Saved data entries.
════════════════════
Lemma getaddrinfo_delivers nodename servname h g : fresh_ok g ->
  runs (portable_getaddrinfo nodename servname h) (delivers (answer nodename servname h) g) g.
Proof.
  intros Hf.
  unfold portable_getaddrinfo, answer. rewrite check_hints_spec. destruct (hints_answer h) as [e|[flags type]]; [by apply runs_ret|].
  apply runs_bind, runs_elim. destruct (service_spec servname flags type g) as [er ->]. eexists _, _. split; [done|].
  destruct (service_answer servname flags type) as [e|[type' port]]; [by apply runs_ret|].
  set (g1 := put_gerrno er g). assert (fresh_ok g1) as Hf1 by exact Hf.
  destruct nodename as [n|]; [exact (lookup_spec n servname flags type' port g1 Hf1)|]. cbn [host_answer].
  destruct servname as [s|]; [|by apply runs_ret].
  replace (Z.land flags AI_PASSIVE =? AI_PASSIVE) with (flag flags AI_PASSIVE); [exact (single_delivers type' None _ port g1 Hf1)|].
  unfold flag, AI_PASSIVE. change 1 with (Z.ones 1). rewrite Z.land_ones by done. change (2 ^ 1) with 2.
  pose proof (Z.mod_pos_bound flags 2 ltac:(lia)). assert (flags mod 2 = 0 \/ flags mod 2 = 1) as [-> | ->] by lia; done.
Qed.

(** C19: the list that getaddrinfo builds.  Whatever allocations fail, a call
    returns; on success the list at [*res] says exactly what the hints, the
    service and the host stand for, in the order of the host's addresses, and
    occupies memory of its own; on an error, also in the middle of the list,
    [*res] is not set and nothing stays allocated.  [EAI_MEMORY] comes only
    from an allocation that failed, and [freeaddrinfo] frees the list and
    nothing else. *)
Theorem getaddrinfo_builds nodename servname h g :
  fresh_ok g ->
  runs (portable_getaddrinfo nodename servname h) (fun r g' =>
    after g g' /\
    match answer nodename servname h with
    | inl e => r = (e, None) /\ g_heap g' = g_heap g
    | inr l =>
        (exists p hp, r = (0, Some p) /\ lseg (Some p) None l hp /\ owns hp (g_heap g) g' /\
           portable_freeaddrinfo (Some p) g' = Ret tt (put_gheap (g_heap g) g')) \/
        (r = (EAI_MEMORY, None) /\ g_heap g' = g_heap g /\ false ∈ g_allocs g)
    end) g.
Proof.
  intros Hf. apply runs_mono with (delivers (answer nodename servname h) g).
  2: { intros r g' [HA Hr]. split; [done|]. destruct (answer _ _ _) as [e|l]; [done|].
       destruct Hr as [(p & hp & -> & Hl & Ho)|Hr]; [left|by right]. exists p, hp. repeat split; [done|apply Ho..|].
       by eapply freeaddrinfo_frees. }
  by apply getaddrinfo_delivers.
Qed.

(** * The texts of getnameinfo *)

(** A name that stands for a host, not a converted address. *)
Definition qualified (name : bytes) : bool :=
  has_byte "." name && existsb (fun c => negb (is_digit c) && negb (byte_eqb c ".")) name.

(** The text for an address; [None] if a name is required and there is none. *)
Definition name_text (addr : bytes) (flags : Z) : option bytes :=
  if flag flags NI_NUMERICHOST then Some (netdb_ntoa addr)
  else
    let names := match gethostbyaddr addr with Some h => default [] (h_name h) :: h_aliases h | None => [] end in
    match List.filter qualified names with
    | name :: _ => Some name
    | [] => if flag flags NI_NAMEREQD then None else Some (netdb_ntoa addr)
    end.

Definition service_text (port flags : Z) : bytes :=
  if flag flags NI_NUMERICSERV then decimal port
  else match getservbyport (htons port) (if flag flags NI_DGRAM then str "udp" else str "tcp") with
       | Some srv => s_name srv
       | None => decimal port
       end.

(** [text] and a nul at the start of a buffer that keeps its length. *)
Definition holds (text d d' : bytes) : Prop := exists rest, d' = text ++ nul :: rest /\ blen d' = blen d.

(** How writing [text] to a buffer of [size] ends. *)
Definition fits (text : bytes) (size : Z) (d d' : bytes) (status : Z) : Prop :=
  if size <? blen text + 1 then status = EAI_OVERFLOW /\ blen d' = blen d else status = 0 /\ holds text d d'.

Lemma copy_holds text d : blen text + 1 <= blen d ->
  exists d', copy_to (Some d) (text ++ [nul]) = Some d' /\ holds text d d'.
Proof.
  intros Hl. cbn [copy_to mbind option_bind]. assert (blen (text ++ [nul]) = blen text + 1) as E by (rewrite blen_app; done).
  rewrite (proj2 (Z.leb_le _ _)) by lia. eexists. split; [done|].
  exists (zdrop (blen (text ++ [nul])) d). rewrite <- app_assoc. split; [done|]. zlist.
Qed.

Lemma put_node text size d srv : size <= blen d ->
  runs (if size <? blen text + 1 then ret EAI_OVERFLOW else do* copy_node (text ++ [nul]) in ret 0)
    (fun status n' => exists d', n' = Names (Some d') srv /\ fits text size d d' status) (Names (Some d) srv).
Proof.
  intros Hd. unfold fits. destruct (Z.ltb_spec size (blen text + 1)); [apply runs_ret; by exists d|].
  destruct (copy_holds text d) as (d' & E & Hh); [lia|]. apply runs_bind. unfold runs at 1, wp, copy_node. cbn [nm_node nm_service].
  rewrite E. apply runs_ret. by exists d'.
Qed.

Lemma try_name_spec name size d srv : size <= blen d ->
  runs (try_name name size) (fun r n' => if qualified name
      then exists status d', r = Some status /\ n' = Names (Some d') srv /\ fits name size d d' status
      else r = None /\ n' = Names (Some d) srv) (Names (Some d) srv).
Proof.
  intros Hd. unfold try_name, qualified. destruct (has_byte "." name); cbn [negb andb]; [|by apply runs_ret].
  destruct (existsb _ name); cbn [negb]; [|by apply runs_ret].
  pose proof (put_node name size d srv Hd) as Hp. unfold runs, wp, bind in *. destruct (size <? blen name + 1).
  - cbn in *. destruct Hp as (d' & E & Hf). by exists EAI_OVERFLOW, d'.
  - destruct (copy_node (name ++ [nul]) (Names (Some d) srv)); try done. cbn in *. destruct Hp as (d' & E & Hf). by exists 0, d'.
Qed.

Lemma try_names_spec names size d srv : size <= blen d ->
  runs (try_names names size) (fun r n' => match List.filter qualified names with
      | name :: _ => exists status d', r = Some status /\ n' = Names (Some d') srv /\ fits name size d d' status
      | [] => r = None /\ n' = Names (Some d) srv
      end) (Names (Some d) srv).
Proof.
  intros Hd. induction names as [|name names IH]; cbn [try_names List.filter]; [by apply runs_ret|].
  apply runs_bind. eapply runs_mono; [by apply try_name_spec|]. intros r n' Hr. destruct (qualified name).
  - destruct Hr as (status & d' & -> & -> & Hf). apply runs_ret. by exists status, d'.
  - destruct Hr as [-> ->]. exact IH.
Qed.

Lemma lookup_name_spec addr size flags d srv : size <= blen d ->
  runs (lookup_name addr size flags) (fun status n' => exists d', n' = Names (Some d') srv /\
      match name_text addr flags with
      | None => status = EAI_NONAME
      | Some text => fits text size d d' status
      end) (Names (Some d) srv).
Proof.
  intros Hd. unfold lookup_name, name_text.
  destruct (flag flags NI_NUMERICHOST); cbn [negb]; [by apply put_node|].
  assert (runs (if flag flags NI_NAMEREQD then ret EAI_NONAME else numeric_name addr size)
    (fun status n' => exists d', n' = Names (Some d') srv /\
      match (if flag flags NI_NAMEREQD then None else Some (netdb_ntoa addr)) with
      | None => status = EAI_NONAME
      | Some text => fits text size d d' status
      end) (Names (Some d) srv)) as Hnum.
  { destruct (flag flags NI_NAMEREQD); [apply runs_ret; by exists d|by apply put_node]. }
  destruct (gethostbyaddr addr) as [host|] eqn:Eh.
  - destruct (gethostbyaddr_named _ _ Eh) as [name En]. rewrite En. cbn [default List.filter].
    apply runs_bind, runs_ret. apply runs_bind. eapply runs_mono; [by apply try_name_spec|]. intros r n' Hr.
    change (id name) with name.
    destruct (qualified name).
    + destruct Hr as (status & d' & -> & -> & Hf). apply runs_ret. by exists d'.
    + destruct Hr as [-> ->]. apply runs_bind. eapply runs_mono; [by apply try_names_spec|]. intros r n' Hr.
      destruct (List.filter qualified (h_aliases host)) as [|alias l].
      * destruct Hr as [-> ->]. exact Hnum.
      * destruct Hr as (status & d' & -> & -> & Hf). apply runs_ret. by exists d'.
  - destruct (flag flags NI_NAMEREQD); exact Hnum.
Qed.

Lemma copy_service_holds text nd d : blen text + 1 <= blen d ->
  exists d', copy_service (text ++ [nul]) (Names nd (Some d)) = Ret tt (Names nd (Some d')) /\ holds text d d'.
Proof.
  intros Hl. destruct (copy_holds text d Hl) as (d' & E & Hh). exists d'. unfold copy_service. cbn [nm_node nm_service].
  by rewrite E.
Qed.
════════════════════
Task to complete. Could you reproduce exactly the lines of the entries above, from the one with "destruct (service_answer servname" through the one with "replace (Z.land flags", and nothing else?

Solution to this task.
  destruct (service_answer servname flags type) as [e|[type' port]]; [by apply runs_ret|].
  set (g1 := put_gerrno er g). assert (fresh_ok g1) as Hf1 by exact Hf.
  destruct nodename as [n|]; [exact (lookup_spec n servname flags type' port g1 Hf1)|]. cbn [host_answer].
  destruct servname as [s|]; [|by apply runs_ret].
  replace (Z.land flags AI_PASSIVE =? AI_PASSIVE) with (flag flags AI_PASSIVE); [exact (single_delivers type' None _ port g1 Hf1)|].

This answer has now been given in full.